(Collected data entries)
▶
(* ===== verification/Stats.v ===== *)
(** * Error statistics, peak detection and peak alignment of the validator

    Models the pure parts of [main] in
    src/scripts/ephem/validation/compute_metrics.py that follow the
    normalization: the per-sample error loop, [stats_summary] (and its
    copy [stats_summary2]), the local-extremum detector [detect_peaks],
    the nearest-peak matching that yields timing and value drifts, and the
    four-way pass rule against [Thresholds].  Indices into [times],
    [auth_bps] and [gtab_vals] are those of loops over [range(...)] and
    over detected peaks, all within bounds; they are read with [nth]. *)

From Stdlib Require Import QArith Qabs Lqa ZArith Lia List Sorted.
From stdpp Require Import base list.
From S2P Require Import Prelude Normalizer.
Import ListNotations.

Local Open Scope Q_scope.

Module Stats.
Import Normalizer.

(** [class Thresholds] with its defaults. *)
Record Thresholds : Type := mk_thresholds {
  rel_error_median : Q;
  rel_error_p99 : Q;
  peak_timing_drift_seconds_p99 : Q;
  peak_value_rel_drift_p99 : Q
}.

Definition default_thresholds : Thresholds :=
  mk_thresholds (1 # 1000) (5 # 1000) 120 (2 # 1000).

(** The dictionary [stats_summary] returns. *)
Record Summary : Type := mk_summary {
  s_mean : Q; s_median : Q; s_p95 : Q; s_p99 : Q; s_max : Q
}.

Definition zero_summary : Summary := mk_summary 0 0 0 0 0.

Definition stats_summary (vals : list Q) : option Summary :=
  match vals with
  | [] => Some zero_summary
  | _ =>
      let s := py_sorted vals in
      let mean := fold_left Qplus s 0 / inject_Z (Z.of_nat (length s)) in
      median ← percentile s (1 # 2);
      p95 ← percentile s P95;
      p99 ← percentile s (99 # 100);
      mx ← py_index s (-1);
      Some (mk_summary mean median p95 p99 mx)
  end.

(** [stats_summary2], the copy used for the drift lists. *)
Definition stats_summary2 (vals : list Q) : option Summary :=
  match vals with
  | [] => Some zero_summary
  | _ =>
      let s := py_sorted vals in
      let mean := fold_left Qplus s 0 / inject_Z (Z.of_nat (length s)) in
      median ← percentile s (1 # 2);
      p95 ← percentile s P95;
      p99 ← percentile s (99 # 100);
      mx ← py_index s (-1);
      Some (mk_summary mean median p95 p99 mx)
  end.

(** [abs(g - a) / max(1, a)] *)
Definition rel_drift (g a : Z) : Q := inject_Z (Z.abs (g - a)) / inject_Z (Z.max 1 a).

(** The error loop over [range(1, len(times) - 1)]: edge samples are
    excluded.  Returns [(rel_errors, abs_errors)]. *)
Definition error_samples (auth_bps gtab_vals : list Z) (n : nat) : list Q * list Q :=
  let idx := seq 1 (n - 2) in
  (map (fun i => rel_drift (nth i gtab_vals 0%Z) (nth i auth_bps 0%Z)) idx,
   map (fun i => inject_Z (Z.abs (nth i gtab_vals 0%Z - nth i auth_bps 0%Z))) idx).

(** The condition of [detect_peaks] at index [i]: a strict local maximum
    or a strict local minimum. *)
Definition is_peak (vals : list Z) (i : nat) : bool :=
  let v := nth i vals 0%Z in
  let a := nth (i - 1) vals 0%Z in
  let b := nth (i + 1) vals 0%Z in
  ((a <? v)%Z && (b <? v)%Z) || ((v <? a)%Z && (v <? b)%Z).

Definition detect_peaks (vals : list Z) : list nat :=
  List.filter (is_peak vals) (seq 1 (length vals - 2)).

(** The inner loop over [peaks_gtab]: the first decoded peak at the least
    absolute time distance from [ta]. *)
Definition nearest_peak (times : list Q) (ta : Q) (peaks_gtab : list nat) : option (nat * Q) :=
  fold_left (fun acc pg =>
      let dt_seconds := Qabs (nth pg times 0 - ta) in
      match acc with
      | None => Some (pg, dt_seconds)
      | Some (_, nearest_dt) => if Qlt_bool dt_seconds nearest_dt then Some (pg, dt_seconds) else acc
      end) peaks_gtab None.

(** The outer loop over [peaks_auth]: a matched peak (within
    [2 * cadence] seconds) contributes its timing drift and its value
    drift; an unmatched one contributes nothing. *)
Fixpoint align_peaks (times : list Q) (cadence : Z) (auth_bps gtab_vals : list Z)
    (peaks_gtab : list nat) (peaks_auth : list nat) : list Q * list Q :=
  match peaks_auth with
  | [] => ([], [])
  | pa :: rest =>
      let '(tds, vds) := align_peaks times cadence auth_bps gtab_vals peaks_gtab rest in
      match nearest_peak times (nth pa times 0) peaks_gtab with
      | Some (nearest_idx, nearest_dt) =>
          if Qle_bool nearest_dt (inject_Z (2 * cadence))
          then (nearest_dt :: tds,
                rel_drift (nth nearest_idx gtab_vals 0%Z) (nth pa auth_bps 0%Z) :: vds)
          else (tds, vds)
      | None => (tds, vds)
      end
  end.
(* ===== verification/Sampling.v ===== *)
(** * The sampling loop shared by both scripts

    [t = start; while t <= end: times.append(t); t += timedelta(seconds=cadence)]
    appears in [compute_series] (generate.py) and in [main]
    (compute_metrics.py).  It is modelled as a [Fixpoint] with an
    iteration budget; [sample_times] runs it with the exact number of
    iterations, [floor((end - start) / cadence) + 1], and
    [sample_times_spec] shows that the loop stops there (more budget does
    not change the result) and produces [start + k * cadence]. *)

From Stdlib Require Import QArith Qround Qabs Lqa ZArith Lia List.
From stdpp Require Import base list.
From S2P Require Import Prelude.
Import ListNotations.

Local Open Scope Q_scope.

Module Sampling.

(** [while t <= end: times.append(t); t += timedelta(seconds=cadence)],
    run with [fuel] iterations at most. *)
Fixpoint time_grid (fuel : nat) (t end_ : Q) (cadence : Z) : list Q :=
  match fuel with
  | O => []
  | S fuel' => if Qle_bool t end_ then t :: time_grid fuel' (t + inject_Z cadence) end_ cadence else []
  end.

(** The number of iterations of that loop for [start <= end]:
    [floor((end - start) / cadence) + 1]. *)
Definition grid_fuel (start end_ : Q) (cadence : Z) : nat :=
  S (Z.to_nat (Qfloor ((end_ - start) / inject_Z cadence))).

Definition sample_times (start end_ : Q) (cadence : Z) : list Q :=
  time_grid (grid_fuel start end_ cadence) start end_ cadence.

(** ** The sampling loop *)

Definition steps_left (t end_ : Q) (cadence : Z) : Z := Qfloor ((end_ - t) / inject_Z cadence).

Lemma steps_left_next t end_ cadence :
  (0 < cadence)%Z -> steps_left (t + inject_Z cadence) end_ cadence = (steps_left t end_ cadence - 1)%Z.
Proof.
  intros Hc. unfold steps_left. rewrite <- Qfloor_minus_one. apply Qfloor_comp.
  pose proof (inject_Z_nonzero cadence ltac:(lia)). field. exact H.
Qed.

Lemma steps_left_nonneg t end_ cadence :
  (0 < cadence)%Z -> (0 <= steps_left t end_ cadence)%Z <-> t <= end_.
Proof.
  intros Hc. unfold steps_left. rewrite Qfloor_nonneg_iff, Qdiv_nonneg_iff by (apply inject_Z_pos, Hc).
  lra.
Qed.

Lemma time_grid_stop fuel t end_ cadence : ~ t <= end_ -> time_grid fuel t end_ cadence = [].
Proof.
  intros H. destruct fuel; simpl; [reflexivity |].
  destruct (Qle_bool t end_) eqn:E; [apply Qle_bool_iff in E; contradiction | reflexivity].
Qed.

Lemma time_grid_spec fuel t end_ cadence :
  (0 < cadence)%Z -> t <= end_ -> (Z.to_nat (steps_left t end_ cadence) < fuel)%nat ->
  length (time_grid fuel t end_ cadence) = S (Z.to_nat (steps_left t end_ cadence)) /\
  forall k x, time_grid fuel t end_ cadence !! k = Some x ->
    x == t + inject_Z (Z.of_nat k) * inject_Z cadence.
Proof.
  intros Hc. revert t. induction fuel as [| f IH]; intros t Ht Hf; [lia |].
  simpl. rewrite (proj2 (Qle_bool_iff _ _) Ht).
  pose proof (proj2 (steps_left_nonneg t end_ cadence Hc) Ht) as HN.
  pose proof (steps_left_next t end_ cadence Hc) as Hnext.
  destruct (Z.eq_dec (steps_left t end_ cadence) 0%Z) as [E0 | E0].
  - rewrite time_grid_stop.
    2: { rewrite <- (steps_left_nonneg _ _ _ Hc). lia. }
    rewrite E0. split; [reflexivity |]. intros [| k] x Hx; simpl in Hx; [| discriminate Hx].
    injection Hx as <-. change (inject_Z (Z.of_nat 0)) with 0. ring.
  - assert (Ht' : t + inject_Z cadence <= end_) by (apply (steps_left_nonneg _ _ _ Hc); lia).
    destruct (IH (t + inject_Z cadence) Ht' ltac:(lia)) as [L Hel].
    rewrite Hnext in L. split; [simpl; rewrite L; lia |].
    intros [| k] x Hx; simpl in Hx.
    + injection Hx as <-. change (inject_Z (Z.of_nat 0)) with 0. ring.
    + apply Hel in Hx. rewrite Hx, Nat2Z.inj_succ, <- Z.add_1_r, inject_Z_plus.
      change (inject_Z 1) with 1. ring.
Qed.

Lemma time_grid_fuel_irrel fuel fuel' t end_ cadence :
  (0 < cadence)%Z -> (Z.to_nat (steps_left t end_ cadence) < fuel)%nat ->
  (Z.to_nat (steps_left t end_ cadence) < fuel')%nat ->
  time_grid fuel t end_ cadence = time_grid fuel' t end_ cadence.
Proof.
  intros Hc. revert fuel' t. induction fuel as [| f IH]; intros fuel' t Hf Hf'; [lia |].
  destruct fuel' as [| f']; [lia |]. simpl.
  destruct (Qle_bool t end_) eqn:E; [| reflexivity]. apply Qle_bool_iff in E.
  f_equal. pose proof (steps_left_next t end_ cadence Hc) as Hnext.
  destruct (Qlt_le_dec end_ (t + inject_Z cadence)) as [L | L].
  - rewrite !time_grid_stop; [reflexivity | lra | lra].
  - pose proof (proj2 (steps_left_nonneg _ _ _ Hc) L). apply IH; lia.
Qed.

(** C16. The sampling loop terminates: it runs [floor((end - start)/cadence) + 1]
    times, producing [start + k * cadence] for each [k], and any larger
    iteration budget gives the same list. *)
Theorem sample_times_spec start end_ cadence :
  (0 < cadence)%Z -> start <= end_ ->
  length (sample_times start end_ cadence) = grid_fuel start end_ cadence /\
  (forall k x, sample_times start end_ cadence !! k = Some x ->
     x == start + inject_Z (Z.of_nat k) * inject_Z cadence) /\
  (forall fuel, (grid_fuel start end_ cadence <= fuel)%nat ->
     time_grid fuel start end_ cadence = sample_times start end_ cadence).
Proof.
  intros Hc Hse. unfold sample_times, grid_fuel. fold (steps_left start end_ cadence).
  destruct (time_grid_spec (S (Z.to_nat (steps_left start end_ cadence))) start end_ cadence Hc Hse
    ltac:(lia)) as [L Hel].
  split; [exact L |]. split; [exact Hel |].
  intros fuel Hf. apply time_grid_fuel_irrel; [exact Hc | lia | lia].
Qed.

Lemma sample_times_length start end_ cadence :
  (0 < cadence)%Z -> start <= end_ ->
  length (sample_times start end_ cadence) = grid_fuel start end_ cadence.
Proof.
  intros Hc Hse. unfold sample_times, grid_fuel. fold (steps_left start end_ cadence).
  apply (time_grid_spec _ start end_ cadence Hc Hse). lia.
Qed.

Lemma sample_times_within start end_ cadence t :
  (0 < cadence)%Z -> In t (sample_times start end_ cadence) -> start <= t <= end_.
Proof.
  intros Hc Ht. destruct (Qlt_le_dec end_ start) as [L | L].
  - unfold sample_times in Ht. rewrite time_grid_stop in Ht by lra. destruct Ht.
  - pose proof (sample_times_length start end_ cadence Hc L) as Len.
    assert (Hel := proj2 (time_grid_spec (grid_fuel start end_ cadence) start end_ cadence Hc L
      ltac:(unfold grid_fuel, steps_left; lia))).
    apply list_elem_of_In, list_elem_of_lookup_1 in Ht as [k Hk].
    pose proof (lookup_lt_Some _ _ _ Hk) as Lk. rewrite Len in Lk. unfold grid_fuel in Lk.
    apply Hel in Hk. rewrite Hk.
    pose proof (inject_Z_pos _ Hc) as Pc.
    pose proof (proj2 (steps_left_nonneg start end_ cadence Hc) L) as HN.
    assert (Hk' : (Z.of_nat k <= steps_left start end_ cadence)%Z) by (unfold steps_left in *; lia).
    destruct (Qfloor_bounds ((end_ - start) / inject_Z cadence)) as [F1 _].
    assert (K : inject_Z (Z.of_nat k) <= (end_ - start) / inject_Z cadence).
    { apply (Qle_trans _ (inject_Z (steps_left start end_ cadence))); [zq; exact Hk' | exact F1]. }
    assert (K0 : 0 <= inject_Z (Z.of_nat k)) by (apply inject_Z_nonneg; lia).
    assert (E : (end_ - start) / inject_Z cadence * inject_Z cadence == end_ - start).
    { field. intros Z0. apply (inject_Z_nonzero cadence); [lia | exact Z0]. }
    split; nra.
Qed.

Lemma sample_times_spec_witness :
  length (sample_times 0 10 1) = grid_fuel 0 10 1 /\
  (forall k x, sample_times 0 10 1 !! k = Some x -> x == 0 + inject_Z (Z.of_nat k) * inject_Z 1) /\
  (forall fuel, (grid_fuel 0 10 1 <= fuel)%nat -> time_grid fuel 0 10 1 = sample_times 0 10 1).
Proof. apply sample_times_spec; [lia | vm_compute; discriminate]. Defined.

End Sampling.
◀
## Description of the task
Restate, word for word and with nothing added, the lines from the beginning of the records above through the line that contains "From S2P Require Import Prelude Normalizer.".

## Answer box
(* ===== verification/Stats.v ===== *)
(** * Error statistics, peak detection and peak alignment of the validator

    Models the pure parts of [main] in
    src/scripts/ephem/validation/compute_metrics.py that follow the
    normalization: the per-sample error loop, [stats_summary] (and its
    copy [stats_summary2]), the local-extremum detector [detect_peaks],
    the nearest-peak matching that yields timing and value drifts, and the
    four-way pass rule against [Thresholds].  Indices into [times],
    [auth_bps] and [gtab_vals] are those of loops over [range(...)] and
    over detected peaks, all within bounds; they are read with [nth]. *)

From Stdlib Require Import QArith Qabs Lqa ZArith Lia List Sorted.
From stdpp Require Import base list.
From S2P Require Import Prelude Normalizer.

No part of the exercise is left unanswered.